◆ **Your assignment**: Each entry below is to be duplicated precisely.

◆ **Data supplied**:
(* ===== verification/BusFacts.v ===== *)
(** What the routing operations of the bus do, against a view of the bus that
    only knows the messages waiting in each server's queue. *)
From stdpp Require Import gmap sorting functions.
From S2P Require Import Prelude Fifo Wire Kernel ConnInfo BusState BusConn BusRoute.
Import CBus CBusRoute.

#[local] Arguments Z.add : simpl never.
#[local] Arguments Z.eqb : simpl never.
#[local] Arguments Z.ltb : simpl never.
#[local] Arguments Z.leb : simpl never.

(** A message on the wire: the bytes of a header and a body. *)
Definition msg_bytes (h : BusHeader.t) (body : list Z) : list Z := bus_bytes h ++ body.

(** A package whose length field tells its length. *)
Record msg_ok (h : BusHeader.t) (body : list Z) : Prop := {
  msg_hdr : bus_ok h;
  msg_body : Forall byte_ok body;
  msg_len : BusHeader.PkgLen h = 26 + zlen body;
  msg_max : 26 + zlen body ≤ XY_PKG_MAX_LEN;
}.

Lemma zlen_msg_bytes h body : zlen (msg_bytes h body) = 26 + zlen body.
Proof. unfold msg_bytes. by rewrite zlen_app, zlen_bus_bytes. Qed.

Lemma msg_i32 h body : msg_ok h body → i32 (BusHeader.PkgLen h) = 26 + zlen body.
Proof.
  intros [_ _ Hl Hm]. rewrite Hl. apply i32_small. pose proof (zlen_nonneg body).
  unfold XY_PKG_MAX_LEN in Hm. lia.
Qed.

Lemma mread_front {A} (m a d : list A) o n :
  0 ≤ n → mread m o n = Ok (a ++ d) → mread m o (zlen a) = Ok a.
Proof.
  intros ? Hr. pose proof (mread_zlen _ _ _ _ Hr) as Hz. rewrite zlen_app in Hz.
  pose proof (zlen_nonneg d). pose proof (zlen_nonneg a).
  destruct (mread_app m a d o (zlen a) (zlen d)) as [? _]; [done..| |done].
  by rewrite Hz.
Qed.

◆ **Finished exercise**:
(* ===== verification/BusFacts.v ===== *)
(** What the routing operations of the bus do, against a view of the bus that
    only knows the messages waiting in each server's queue. *)
From stdpp Require Import gmap sorting functions.
From S2P Require Import Prelude Fifo Wire Kernel ConnInfo BusState BusConn BusRoute.
Import CBus CBusRoute.

#[local] Arguments Z.add : simpl never.
#[local] Arguments Z.eqb : simpl never.
#[local] Arguments Z.ltb : simpl never.
#[local] Arguments Z.leb : simpl never.

(** A message on the wire: the bytes of a header and a body. *)
Definition msg_bytes (h : BusHeader.t) (body : list Z) : list Z := bus_bytes h ++ body.

(** A package whose length field tells its length. *)
Record msg_ok (h : BusHeader.t) (body : list Z) : Prop := {
  msg_hdr : bus_ok h;
  msg_body : Forall byte_ok body;
  msg_len : BusHeader.PkgLen h = 26 + zlen body;
  msg_max : 26 + zlen body ≤ XY_PKG_MAX_LEN;
}.

Lemma zlen_msg_bytes h body : zlen (msg_bytes h body) = 26 + zlen body.
Proof. unfold msg_bytes. by rewrite zlen_app, zlen_bus_bytes. Qed.

Lemma msg_i32 h body : msg_ok h body → i32 (BusHeader.PkgLen h) = 26 + zlen body.
Proof.
  intros [_ _ Hl Hm]. rewrite Hl. apply i32_small. pose proof (zlen_nonneg body).
  unfold XY_PKG_MAX_LEN in Hm. lia.
Qed.

Lemma mread_front {A} (m a d : list A) o n :
  0 ≤ n → mread m o n = Ok (a ++ d) → mread m o (zlen a) = Ok a.
Proof.
  intros ? Hr. pose proof (mread_zlen _ _ _ _ Hr) as Hz. rewrite zlen_app in Hz.
  pose proof (zlen_nonneg d). pose proof (zlen_nonneg a).
  destruct (mread_app m a d o (zlen a) (zlen d)) as [? _]; [done..| |done].
  by rewrite Hz.
Qed.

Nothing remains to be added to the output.